**SUPPLIED ENTRIES:**
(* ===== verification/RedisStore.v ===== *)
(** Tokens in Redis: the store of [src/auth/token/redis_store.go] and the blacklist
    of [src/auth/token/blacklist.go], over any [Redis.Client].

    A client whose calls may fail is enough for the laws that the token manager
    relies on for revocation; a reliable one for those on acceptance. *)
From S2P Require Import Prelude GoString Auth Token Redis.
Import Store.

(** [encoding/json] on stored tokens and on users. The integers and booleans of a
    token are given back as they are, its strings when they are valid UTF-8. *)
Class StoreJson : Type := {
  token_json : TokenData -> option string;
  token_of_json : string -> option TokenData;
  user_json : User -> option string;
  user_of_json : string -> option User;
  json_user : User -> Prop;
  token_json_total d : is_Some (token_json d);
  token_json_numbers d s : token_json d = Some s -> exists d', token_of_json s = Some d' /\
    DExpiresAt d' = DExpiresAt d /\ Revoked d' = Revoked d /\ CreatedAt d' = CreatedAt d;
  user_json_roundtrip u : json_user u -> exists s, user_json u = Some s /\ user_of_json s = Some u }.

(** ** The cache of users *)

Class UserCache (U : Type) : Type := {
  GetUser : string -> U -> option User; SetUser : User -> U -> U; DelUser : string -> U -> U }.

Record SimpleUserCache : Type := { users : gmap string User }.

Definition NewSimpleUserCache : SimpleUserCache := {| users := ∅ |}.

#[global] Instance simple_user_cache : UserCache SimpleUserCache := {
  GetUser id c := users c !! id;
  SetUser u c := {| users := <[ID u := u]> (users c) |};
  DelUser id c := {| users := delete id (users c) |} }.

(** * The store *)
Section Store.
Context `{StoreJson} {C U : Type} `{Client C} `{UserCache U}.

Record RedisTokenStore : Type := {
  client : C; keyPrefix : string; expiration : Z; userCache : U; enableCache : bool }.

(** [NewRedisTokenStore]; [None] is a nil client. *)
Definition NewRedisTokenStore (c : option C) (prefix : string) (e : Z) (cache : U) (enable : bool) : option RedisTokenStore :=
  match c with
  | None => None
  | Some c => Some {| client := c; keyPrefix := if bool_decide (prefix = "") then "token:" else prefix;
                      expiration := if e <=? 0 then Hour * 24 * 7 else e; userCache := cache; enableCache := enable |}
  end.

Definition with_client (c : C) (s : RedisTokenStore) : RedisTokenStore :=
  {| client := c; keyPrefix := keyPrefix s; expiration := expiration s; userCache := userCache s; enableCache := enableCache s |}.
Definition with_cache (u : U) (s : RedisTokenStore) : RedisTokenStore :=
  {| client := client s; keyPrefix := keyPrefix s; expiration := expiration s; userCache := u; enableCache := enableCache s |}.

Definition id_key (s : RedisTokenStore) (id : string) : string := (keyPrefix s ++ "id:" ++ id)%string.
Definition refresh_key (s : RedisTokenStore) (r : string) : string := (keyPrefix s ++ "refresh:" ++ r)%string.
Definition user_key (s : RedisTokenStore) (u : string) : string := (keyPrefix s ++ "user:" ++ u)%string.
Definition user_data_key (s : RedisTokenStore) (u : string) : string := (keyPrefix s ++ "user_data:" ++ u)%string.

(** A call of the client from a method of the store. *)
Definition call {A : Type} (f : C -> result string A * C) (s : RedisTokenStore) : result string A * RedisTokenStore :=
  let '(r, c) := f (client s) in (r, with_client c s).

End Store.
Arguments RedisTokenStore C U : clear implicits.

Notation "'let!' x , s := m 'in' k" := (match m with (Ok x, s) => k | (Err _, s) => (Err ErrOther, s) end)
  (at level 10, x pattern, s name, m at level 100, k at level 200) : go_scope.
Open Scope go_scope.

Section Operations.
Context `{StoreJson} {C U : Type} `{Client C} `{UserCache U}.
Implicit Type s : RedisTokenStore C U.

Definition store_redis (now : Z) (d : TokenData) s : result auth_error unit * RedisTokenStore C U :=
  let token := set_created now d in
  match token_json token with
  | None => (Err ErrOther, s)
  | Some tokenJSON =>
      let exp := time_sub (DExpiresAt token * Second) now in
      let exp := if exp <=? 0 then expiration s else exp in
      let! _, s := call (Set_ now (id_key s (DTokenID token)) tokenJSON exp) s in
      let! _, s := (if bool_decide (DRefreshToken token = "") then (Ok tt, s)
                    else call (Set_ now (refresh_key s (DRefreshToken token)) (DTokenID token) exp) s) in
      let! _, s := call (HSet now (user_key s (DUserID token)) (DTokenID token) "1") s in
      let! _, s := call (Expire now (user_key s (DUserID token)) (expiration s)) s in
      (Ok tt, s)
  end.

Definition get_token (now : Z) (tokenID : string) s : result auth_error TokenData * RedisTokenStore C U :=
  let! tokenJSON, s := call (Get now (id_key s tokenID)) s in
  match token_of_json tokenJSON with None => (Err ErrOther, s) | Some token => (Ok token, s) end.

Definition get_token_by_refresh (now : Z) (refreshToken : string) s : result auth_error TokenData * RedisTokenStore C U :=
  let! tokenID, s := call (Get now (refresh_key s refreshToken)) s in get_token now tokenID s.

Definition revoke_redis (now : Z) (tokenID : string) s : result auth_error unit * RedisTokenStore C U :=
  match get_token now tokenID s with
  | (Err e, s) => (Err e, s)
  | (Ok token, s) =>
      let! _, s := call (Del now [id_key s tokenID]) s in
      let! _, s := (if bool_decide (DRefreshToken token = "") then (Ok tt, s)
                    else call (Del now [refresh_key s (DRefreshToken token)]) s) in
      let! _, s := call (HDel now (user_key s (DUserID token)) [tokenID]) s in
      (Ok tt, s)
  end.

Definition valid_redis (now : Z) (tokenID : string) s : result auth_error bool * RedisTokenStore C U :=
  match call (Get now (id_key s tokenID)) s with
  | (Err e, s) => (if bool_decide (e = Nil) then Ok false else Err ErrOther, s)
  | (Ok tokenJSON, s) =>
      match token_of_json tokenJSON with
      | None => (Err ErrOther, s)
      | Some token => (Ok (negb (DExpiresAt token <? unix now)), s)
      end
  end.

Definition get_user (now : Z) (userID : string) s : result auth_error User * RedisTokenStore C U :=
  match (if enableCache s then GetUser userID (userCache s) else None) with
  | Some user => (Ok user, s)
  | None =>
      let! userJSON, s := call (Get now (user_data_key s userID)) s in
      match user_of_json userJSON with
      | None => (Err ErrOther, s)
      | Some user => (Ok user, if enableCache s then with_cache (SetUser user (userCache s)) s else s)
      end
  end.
* * *
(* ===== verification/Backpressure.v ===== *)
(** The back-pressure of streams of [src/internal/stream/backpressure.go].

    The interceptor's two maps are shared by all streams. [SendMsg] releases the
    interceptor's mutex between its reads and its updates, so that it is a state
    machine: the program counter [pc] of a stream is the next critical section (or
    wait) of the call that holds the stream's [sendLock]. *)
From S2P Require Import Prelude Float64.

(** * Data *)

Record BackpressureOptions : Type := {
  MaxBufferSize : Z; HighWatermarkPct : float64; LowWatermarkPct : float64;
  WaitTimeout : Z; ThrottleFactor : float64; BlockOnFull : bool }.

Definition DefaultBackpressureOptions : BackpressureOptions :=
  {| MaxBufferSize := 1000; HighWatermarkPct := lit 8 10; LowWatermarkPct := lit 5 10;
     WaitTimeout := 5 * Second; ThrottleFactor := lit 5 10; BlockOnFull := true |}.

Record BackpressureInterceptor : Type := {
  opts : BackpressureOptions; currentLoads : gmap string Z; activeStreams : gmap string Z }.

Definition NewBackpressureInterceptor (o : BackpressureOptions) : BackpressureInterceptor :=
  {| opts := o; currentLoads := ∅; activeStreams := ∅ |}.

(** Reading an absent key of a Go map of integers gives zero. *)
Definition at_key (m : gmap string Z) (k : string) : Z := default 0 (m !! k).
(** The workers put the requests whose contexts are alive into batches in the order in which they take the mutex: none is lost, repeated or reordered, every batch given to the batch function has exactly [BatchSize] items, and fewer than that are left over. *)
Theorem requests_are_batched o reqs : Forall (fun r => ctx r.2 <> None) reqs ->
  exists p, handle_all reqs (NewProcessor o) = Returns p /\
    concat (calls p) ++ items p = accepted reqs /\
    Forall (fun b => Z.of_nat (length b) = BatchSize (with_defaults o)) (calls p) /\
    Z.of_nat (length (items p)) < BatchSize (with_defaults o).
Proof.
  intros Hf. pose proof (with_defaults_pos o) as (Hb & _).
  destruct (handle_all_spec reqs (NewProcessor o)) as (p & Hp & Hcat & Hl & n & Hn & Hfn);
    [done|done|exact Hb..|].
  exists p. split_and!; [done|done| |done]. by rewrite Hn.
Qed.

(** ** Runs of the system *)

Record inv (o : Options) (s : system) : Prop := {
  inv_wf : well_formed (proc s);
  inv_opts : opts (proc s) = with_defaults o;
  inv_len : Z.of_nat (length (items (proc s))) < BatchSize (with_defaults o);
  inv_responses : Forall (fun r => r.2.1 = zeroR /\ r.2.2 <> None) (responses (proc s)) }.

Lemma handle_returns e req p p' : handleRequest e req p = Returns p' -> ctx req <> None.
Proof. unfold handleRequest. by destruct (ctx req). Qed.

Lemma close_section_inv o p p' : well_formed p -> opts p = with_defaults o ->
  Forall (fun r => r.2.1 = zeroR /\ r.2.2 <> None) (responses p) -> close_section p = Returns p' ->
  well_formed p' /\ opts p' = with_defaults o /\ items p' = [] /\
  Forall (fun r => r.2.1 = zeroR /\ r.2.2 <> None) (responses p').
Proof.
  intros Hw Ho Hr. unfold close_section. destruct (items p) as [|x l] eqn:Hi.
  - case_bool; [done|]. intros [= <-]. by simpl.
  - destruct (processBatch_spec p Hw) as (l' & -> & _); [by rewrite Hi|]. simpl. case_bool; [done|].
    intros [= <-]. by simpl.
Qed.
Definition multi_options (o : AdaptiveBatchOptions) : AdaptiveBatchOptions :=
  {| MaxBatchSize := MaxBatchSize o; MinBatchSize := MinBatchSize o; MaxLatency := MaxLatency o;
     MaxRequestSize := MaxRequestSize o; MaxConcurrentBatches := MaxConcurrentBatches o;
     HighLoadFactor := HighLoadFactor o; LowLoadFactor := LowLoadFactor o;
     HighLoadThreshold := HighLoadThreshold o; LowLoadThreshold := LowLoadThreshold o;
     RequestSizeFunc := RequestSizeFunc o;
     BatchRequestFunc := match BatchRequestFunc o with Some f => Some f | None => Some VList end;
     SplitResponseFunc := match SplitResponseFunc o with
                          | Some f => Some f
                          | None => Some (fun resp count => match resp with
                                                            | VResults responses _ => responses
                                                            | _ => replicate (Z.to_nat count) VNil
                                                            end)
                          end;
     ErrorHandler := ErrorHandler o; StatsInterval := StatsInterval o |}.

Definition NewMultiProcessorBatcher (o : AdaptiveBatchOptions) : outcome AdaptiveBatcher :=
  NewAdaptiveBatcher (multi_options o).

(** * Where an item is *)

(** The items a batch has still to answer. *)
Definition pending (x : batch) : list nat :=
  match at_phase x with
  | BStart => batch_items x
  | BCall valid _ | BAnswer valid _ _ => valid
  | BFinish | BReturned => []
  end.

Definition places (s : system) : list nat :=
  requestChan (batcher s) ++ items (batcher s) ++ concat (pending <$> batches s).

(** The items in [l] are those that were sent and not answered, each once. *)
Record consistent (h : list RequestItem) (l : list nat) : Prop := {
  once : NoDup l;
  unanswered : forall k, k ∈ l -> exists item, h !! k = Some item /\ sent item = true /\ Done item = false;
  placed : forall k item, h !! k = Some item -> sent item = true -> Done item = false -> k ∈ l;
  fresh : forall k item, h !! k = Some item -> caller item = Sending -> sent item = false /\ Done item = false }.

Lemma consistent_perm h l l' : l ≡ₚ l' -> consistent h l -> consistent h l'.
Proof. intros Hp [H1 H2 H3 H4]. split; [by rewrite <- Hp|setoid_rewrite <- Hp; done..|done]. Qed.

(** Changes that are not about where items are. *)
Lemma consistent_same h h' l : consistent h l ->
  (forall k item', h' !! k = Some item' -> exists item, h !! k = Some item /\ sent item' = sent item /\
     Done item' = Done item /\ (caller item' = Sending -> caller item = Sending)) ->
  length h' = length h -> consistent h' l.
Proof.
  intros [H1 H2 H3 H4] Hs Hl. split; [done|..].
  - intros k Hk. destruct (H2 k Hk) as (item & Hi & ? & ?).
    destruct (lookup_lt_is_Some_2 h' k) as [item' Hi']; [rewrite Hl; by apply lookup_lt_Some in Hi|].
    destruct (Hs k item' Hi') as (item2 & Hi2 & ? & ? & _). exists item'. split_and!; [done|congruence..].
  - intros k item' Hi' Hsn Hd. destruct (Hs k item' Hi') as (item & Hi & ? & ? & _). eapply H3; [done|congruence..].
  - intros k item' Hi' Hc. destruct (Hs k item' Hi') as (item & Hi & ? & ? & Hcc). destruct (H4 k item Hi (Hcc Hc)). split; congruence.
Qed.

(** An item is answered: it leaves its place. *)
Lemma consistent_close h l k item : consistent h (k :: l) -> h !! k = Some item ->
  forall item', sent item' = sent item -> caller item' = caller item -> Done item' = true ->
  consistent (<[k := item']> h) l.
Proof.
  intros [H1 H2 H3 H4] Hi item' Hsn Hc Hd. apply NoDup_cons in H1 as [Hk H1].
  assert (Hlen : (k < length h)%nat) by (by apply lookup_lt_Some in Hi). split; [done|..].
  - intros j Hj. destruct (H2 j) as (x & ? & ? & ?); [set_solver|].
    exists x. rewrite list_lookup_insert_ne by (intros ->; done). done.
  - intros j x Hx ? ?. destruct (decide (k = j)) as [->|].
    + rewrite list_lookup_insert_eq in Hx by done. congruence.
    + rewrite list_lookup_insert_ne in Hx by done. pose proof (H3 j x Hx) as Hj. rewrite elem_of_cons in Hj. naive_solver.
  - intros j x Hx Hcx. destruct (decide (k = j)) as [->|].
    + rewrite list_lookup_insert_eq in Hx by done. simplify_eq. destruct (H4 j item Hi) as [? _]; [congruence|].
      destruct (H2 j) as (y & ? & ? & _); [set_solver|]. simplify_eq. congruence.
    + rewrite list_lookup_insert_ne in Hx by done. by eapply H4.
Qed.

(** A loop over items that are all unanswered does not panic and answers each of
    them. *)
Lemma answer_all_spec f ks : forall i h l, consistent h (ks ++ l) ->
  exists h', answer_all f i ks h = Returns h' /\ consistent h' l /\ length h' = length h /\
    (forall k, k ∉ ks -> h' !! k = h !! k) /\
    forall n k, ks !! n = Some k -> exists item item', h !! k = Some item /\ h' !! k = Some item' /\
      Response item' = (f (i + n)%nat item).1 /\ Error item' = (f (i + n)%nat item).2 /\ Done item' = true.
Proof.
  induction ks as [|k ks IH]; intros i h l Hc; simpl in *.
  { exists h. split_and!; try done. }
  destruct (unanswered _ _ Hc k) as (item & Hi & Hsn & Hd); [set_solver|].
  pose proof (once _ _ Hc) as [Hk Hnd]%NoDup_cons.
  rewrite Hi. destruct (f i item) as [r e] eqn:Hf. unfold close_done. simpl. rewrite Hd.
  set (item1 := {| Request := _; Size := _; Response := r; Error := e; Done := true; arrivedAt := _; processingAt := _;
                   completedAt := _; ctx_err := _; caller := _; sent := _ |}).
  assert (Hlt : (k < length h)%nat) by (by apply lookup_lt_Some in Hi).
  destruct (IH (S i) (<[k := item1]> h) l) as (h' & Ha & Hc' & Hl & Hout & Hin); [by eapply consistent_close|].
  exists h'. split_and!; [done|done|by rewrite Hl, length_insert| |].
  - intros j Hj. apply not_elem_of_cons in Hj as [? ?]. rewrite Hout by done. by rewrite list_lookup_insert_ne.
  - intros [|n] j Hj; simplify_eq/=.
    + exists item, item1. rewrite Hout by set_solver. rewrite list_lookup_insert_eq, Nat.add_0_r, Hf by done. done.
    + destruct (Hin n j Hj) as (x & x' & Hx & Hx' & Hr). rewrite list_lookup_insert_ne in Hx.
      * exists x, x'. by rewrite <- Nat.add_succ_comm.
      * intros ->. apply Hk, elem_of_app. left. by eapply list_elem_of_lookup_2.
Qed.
--
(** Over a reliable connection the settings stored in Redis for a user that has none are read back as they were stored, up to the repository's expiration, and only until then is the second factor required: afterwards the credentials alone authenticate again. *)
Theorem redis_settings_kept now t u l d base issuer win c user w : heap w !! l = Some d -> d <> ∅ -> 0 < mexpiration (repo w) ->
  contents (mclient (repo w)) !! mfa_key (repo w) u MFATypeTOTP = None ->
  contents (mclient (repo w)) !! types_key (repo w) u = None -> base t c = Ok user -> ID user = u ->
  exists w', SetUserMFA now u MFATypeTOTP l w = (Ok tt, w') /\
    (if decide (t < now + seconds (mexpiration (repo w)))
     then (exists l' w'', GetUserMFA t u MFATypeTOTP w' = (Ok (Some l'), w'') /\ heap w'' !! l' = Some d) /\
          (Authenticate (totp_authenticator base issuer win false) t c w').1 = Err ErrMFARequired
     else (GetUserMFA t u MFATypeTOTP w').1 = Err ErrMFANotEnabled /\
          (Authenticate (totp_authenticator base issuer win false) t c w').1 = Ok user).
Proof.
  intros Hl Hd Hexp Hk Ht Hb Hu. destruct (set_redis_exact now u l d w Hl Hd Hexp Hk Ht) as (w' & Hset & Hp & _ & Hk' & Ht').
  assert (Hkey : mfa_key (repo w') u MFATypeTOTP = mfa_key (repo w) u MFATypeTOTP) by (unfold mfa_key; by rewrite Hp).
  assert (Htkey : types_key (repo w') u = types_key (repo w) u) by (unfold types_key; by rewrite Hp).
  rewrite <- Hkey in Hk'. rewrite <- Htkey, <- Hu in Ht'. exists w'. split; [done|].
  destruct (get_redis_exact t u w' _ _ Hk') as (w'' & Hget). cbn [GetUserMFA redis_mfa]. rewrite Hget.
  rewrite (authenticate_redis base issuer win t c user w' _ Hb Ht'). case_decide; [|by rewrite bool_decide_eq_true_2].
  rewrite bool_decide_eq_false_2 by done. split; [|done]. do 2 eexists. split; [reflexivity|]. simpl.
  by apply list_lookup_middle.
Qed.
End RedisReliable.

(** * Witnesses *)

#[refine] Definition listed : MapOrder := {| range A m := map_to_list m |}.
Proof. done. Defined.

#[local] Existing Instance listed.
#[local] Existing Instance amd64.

**ASSIGNMENT:** Taking the entries above, restate exactly those lines that fall between the line with "Lemma answer_all_spec f" and the line with "exists h. split_and!;", keeping both of those lines too.

**RESPONSE:**
Lemma answer_all_spec f ks : forall i h l, consistent h (ks ++ l) ->
  exists h', answer_all f i ks h = Returns h' /\ consistent h' l /\ length h' = length h /\
    (forall k, k ∉ ks -> h' !! k = h !! k) /\
    forall n k, ks !! n = Some k -> exists item item', h !! k = Some item /\ h' !! k = Some item' /\
      Response item' = (f (i + n)%nat item).1 /\ Error item' = (f (i + n)%nat item).2 /\ Done item' = true.
Proof.
  induction ks as [|k ks IH]; intros i h l Hc; simpl in *.
  { exists h. split_and!; try done. }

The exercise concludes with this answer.